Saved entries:
==============================
Section lines.
Context `{UnicodeTables}.
Lemma text_key_printable line key : printable_bytes line = true -> printable_bytes key = true -> printable_bytes (appendTextKey line key) = true.
Proof. intros Hl Hk. unfold appendTextKey. rewrite !printable_app, Hk. destruct (String.eqb line ""); [done|]. by rewrite printable_app, Hl. Qed.
Lemma text_string_printable line key v o : printable_bytes line = true -> printable_bytes key = true -> printable_bytes (appendTextString line key v o) = true.
Proof. intros. unfold appendTextString. destruct (_ && _); [done|]. by rewrite printable_app, text_key_printable, go_quote_printable. Qed.
Lemma text_int_printable line key v o : printable_bytes line = true -> printable_bytes key = true -> printable_bytes (appendTextInt line key v o) = true.
Proof. intros. unfold appendTextInt. destruct (_ && _); [done|]. by rewrite printable_app, text_key_printable, decimal_printable. Qed.
Lemma marshalText_printable e : printable_bytes (marshalText e) = true.
Proof. unfold marshalText. cbv zeta. repeat first [apply text_string_printable; [|done] | apply text_int_printable; [|done]]. done. Qed.
Lemma json_text_printable key v o : Forall (fun s => printable_bytes s = true) (json_text key v o).
Proof. unfold json_text. destruct (_ && _); [done|]. constructor; [|done]. by rewrite !printable_app, !json_string_printable. Qed.
Lemma json_int_printable key v : Forall (fun s => printable_bytes s = true) (json_int key v).
Proof. unfold json_int. destruct (_ =? _); [done|]. constructor; [|done]. by rewrite !printable_app, json_string_printable, decimal_printable. Qed.
Lemma event_json_printable e : printable_bytes (event_json e) = true.
Proof.
  unfold event_json. rewrite !printable_app. change (printable_bytes "{") with true. rewrite andb_true_r. apply printable_join; [|done].
  unfold event_members. repeat (apply Forall_app; split); first [apply json_text_printable|apply json_int_printable].
Qed.
Lemma printable_one_line s : printable_bytes s = true -> str_in (chr 10) s = false.
Proof. intros Hs. by apply (all_bytes_str_in (fun c => 32 <=? c)). Qed.
End lines.

(** ** Writing *)
Section writing.
Context `{UnicodeTables} `{LogEnv}.
(** The contract of [io.Writer]. *)
Definition lawful (w : writer) : Prop := forall call line, (w call line).1 <= slen line.
Lemma str_drop_slen n s : 0 <= n <= slen s -> slen (str_drop (Z.to_nat n) s) = slen s - n.
Proof. intros Hn. unfold slen in *. rewrite str_drop_length. lia. Qed.
Lemma write_line_spec fuel w call line written : lawful w -> slen line < Z.of_nat fuel ->
  exists pre rest all, write_line fuel w call line written = Some (written +:+ pre, all) /\ line = pre +:+ rest /\ (all = true -> rest = "").
Proof.
  intros Hw. revert call line written. induction fuel as [|fuel IH]; intros call line written Hf; [pose proof (slen_nonneg line); lia|].
  cbn [write_line]. destruct (String.eqb_spec line "") as [->|Hne].
  { exists "", "", true. by rewrite str_app_nil. }
  pose proof (Hw call line) as Hle. destruct (w call line) as [n failed]. cbn [fst] in Hle. rewrite (proj2 (Z.ltb_ge _ _)) by done. cbv zeta.
  destruct (failed || (n <=? 0)) eqn:E.
  - exists (str_take (Z.to_nat n) line), (str_drop (Z.to_nat n) line), false. split; [done|]. split; [apply str_take_drop|done].
  - bool_to_prop. destruct (IH (S call) (str_drop (Z.to_nat n) line) (written +:+ str_take (Z.to_nat n) line)) as (pre & rest & all & -> & Hs & Ha).
    { rewrite str_drop_slen by lia. lia. }
    exists (str_take (Z.to_nat n) line +:+ pre), rest, all. rewrite str_app_assoc. split; [done|]. split; [|done].
    rewrite <- str_app_assoc, <- Hs. apply str_take_drop.
Qed.
Definition event_line (l : EventLogger) (e : Event) (client : string) : string :=
  if String.eqb (el_format l) "text" then marshalText (sanitized l e client) else event_json (sanitized l e client).
Lemma app_nil_inj a b : a +:+ b = a -> b = "".
Proof.
  intros E. assert (Hl : String.length (a +:+ b) = String.length a) by by rewrite E. rewrite str_app_length in Hl. destruct b; [done|cbn in Hl; lia].
Qed.


(** ** Credentials *)
Definition guarded_fields (e : Event) : list string :=
  [ev_SessionID e; ev_Action e; ev_Outcome e; ev_Profile e; ev_Target e; ev_Detail e; ev_UserAgent e; ev_Method e; ev_Path e].

End writing.

(** ** The client address *)
Lemma Addr_String_normal a s : ParseAddr s = Some a -> Zone a = "" -> normalizeIPString (Addr_String (Unmap a)) = Addr_String (Unmap a).
Proof.
  intros Hp Hz. pose proof (Unmap_wf a (ParseAddr_wf s a Hp)) as Hw. pose proof (addr_text_parses (Unmap a) Hw (Unmap_zone a Hz)) as Hr.
  unfold normalizeIPString. rewrite Hr, (Unmap_zone a Hz), Unmap_idemp. cbn [String.eqb]. by destruct (String.eqb_spec (Addr_String (Unmap a)) "") as [->|].
Qed.
Definition from_text (a : Addr) : Prop := exists s b, ParseAddr s = Some b /\ Zone b = "" /\ a = Unmap b.
Lemma parse_fields_app a b hops : parse_fields (a ++ b) hops = h ← parse_fields a hops; parse_fields b h.
Proof.
  revert hops. induction a as [|f a IH]; intros hops; [done|]. cbn [app parse_fields]. cbv zeta. destruct (_ || _); [done|].
  destruct (ParseAddr _) as [x|]; [|done]. destruct (String.eqb _ _); [apply IH|done].
Qed.
(** The fields parse to the same hops behind fewer hops. *)
Lemma parse_fields_behind fields h r : parse_fields fields h = Some r -> exists r0, r = h ++ r0 /\ Forall from_text r0 /\
  Z.of_nat (length r) <= Z.max (Z.of_nat (length h)) 32 /\
  forall h', (length h' <= length h)%nat -> parse_fields fields h' = Some (h' ++ r0).
Proof.
  revert h r. induction fields as [|f fields IH]; intros h r; cbn [parse_fields].
  - intros [= <-]. exists []. rewrite app_nil_r. split; [done|]. split; [constructor|]. split; [lia|]. intros h' _. by rewrite app_nil_r.
  - cbv zeta. destruct (_ || _) eqn:E; [done|]. apply orb_false_iff in E as [E1 E2]. apply Z.leb_gt in E2. unfold maxForwardedHops in E2.
    destruct (ParseAddr (trim_space f)) as [x|] eqn:Ep; [|done]. destruct (String.eqb_spec (Zone x) "") as [Ez|]; [|done]. intros Hr.
    destruct (IH _ _ Hr) as (r0 & -> & Hf & Hl & Hh). exists (Unmap x :: r0). rewrite <- app_assoc in *. cbn [app] in *.
    split; [done|]. split; [constructor; [by exists (trim_space f), x|done]|]. rewrite !length_app in *. cbn [length] in *.
    split; [lia|]. intros h' Hh'. rewrite E1, (proj2 (Z.leb_gt maxForwardedHops _)) by (unfold maxForwardedHops; lia).
    cbn [orb]. rewrite Hh by (rewrite !length_app; cbn; lia). by rewrite <- app_assoc.
Qed.
Lemma parse_hops_behind vs tb h r : parse_hops vs tb h = Some r -> exists r0, r = h ++ r0 /\ Forall from_text r0 /\
  Z.of_nat (length r) <= Z.max (Z.of_nat (length h)) 32 /\
  forall tb' h', tb' <= tb -> (length h' <= length h)%nat -> parse_hops vs tb' h' = Some (h' ++ r0).
Proof.
  revert tb h r. induction vs as [|v vs IH]; intros tb h r; cbn [parse_hops].
  - intros [= <-]. exists []. rewrite app_nil_r. split; [done|]. split; [constructor|]. split; [lia|]. intros tb' h' _ _. by rewrite app_nil_r.
  - destruct (_ <? _) eqn:E; [done|]. bool_to_prop. destruct (parse_fields _ h) as [h1|] eqn:Ef; [|done]. cbn [mbind option_bind]. intros Hr.
    destruct (parse_fields_behind _ _ _ Ef) as (f0 & -> & Hf0 & Hl0 & Hh0). destruct (IH _ _ _ Hr) as (r0 & -> & Hf & Hl & Hh).
    exists (f0 ++ r0). rewrite <- app_assoc in *. split; [done|]. split; [by apply Forall_app|]. split; [lia|]. intros tb' h' Ht Hh'.
    rewrite (proj2 (Z.ltb_ge maxForwardedBytes _)) by lia. rewrite (Hh0 h' Hh'). cbn [mbind option_bind].
    rewrite (Hh (tb' + slen v) (h' ++ f0)) by (rewrite ?length_app; lia). by rewrite <- app_assoc.
Qed.
Lemma last_untrusted_spec hops trusted hop : last_untrusted hops trusted = Some hop <->
  exists far near, hops = far ++ hop :: near /\ isTrustedProxy hop trusted = false /\ Forall (fun a => isTrustedProxy a trusted = true) near.
Proof.
  unfold last_untrusted. induction hops as [|x hops IH] using rev_ind.
  - split; [done|]. intros ([|] & near & E & _); done.
  - rewrite reverse_snoc. cbn [List.filter]. destruct (isTrustedProxy x trusted) eqn:Ex; cbn [negb].
    + rewrite IH. split.
      * intros (far & near & -> & Hu & Hn). exists far, (near ++ [x]). rewrite <- app_assoc. split; [done|]. split; [done|]. by apply Forall_snoc_2.
      * intros (far & near & E & Hu & Hn). destruct near as [|y near _] using rev_ind.
        { apply app_inj_tail in E as [-> ->]. congruence. }
        change (far ++ hop :: near ++ [y]) with (far ++ (hop :: near) ++ [y]) in E. rewrite app_assoc in E. apply app_inj_tail in E as [-> ->].
        apply Forall_app in Hn as [Hn _]. by exists far, near.
    + cbn [head]. split.
      * intros [= ->]. exists hops, []. by split.
      * intros (far & near & E & Hu & Hn). destruct near as [|y near _] using rev_ind; [by apply app_inj_tail in E as [_ ->]|].
        change (far ++ hop :: near ++ [y]) with (far ++ (hop :: near) ++ [y]) in E. rewrite app_assoc in E. apply app_inj_tail in E as [_ ->].
        apply Forall_app in Hn as [_ Hn]. apply Forall_inv in Hn. congruence.
Qed.
(** C22. A client address is reported only when the connection comes from a
    trusted proxy and the header is well-formed and within its bounds; then it
    is the hop nearest to us that is not a trusted proxy, every hop between it
    and us is one, and its text is already in the normal form the record uses. *)
Theorem client_address_is_nearest_untrusted_hop : forall remoteAddr forwarded trusted a,
  clientAddrFromXFF remoteAddr forwarded trusted = a -> a <> "" ->
  exists peer far hop near, parseRemoteIP remoteAddr = Some peer /\ isTrustedProxy peer trusted = true /\
    parse_hops forwarded 0 [] = Some (far ++ hop :: near) /\ Z.of_nat (length (far ++ hop :: near)) <= maxForwardedHops /\
    isTrustedProxy hop trusted = false /\ Forall (fun h => isTrustedProxy h trusted = true) near /\
    a = Addr_String hop /\ normalizeIPString a = a.
Proof.
  intros remoteAddr forwarded trusted a Ha Hne. unfold clientAddrFromXFF in Ha.
  destruct trusted as [|t trusted]; [congruence|]. destruct forwarded as [|f forwarded]; [congruence|].
  destruct (parseRemoteIP remoteAddr) as [peer|]; [|congruence]. destruct (isTrustedProxy peer _) eqn:Et; [|cbn in Ha; congruence]. cbn [negb] in Ha.
  destruct (parse_hops _ 0 []) as [hops|] eqn:Eh; [|congruence]. destruct (last_untrusted hops _) as [hop|] eqn:El; [|congruence].
  apply last_untrusted_spec in El as (far & near & -> & Hu & Hn). destruct (parse_hops_behind _ _ _ _ Eh) as (r0 & E & Hf & Hl & _).
  cbn [app] in E. rewrite <- E in Hf. apply Forall_app in Hf as [_ Hf]. destruct (Forall_inv Hf) as (s & b & Hp & Hz & Eb).
  exists peer, far, hop, near. do 4 (split; [done|]). do 3 (split; [done|]). rewrite <- Ha, Eb. by eapply Addr_String_normal.
Qed.

(** [normalizeIPString] gives the empty string or the text of an address:
    the address its argument parses to, IPv4-mapped addresses as IPv4, zones
    refused; that text parses back to the address, so normalising twice is
    normalising once, and no zone or second spelling reaches a record. *)
Theorem normalized_address_round_trips : forall s,
  normalizeIPString (normalizeIPString s) = normalizeIPString s /\
  (normalizeIPString s = "" \/ exists a, ParseAddr s = Some a /\ Zone a = "" /\ ParseAddr (normalizeIPString s) = Some (Unmap a)).
Proof.
  intros s. unfold normalizeIPString at 2 3 4 5. destruct (String.eqb s ""); [by split; [|left]|].
  destruct (ParseAddr s) as [a|] eqn:Ep; [|by split; [|left]]. destruct (String.eqb_spec (Zone a) "") as [Ez|]; [|by split; [|left]].
  split; [by eapply Addr_String_normal|]. right. exists a. split; [done|]. split; [done|].
  apply addr_text_parses; [by apply Unmap_wf, (ParseAddr_wf s)|by apply Unmap_zone].
Qed.
Lemma client_address_is_nearest_untrusted_hop_witness :
  clientAddrFromXFF "10.0.0.2:443" ["198.51.100.7, 203.0.113.9"; "::ffff:10.1.2.3"] (parseTrustedProxyCIDRs ["10.0.0.0/8"]) = "203.0.113.9" /\
  normalizeIPString "203.0.113.9" = "203.0.113.9".
Proof.
  assert (E : clientAddrFromXFF "10.0.0.2:443" ["198.51.100.7, 203.0.113.9"; "::ffff:10.1.2.3"] (parseTrustedProxyCIDRs ["10.0.0.0/8"]) = "203.0.113.9")
    by (vm_compute; reflexivity).
  split; [exact E|]. assert (Hn : "203.0.113.9" <> "") by done.
  destruct (client_address_is_nearest_untrusted_hop _ _ _ _ E Hn) as (? & ? & ? & ? & _ & _ & _ & _ & _ & _ & _ & H). exact H.
Defined.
==============================
## Assignment
A bare number is the whole answer: how many lines in the entries contain "marshalText"?

## Solved problem
3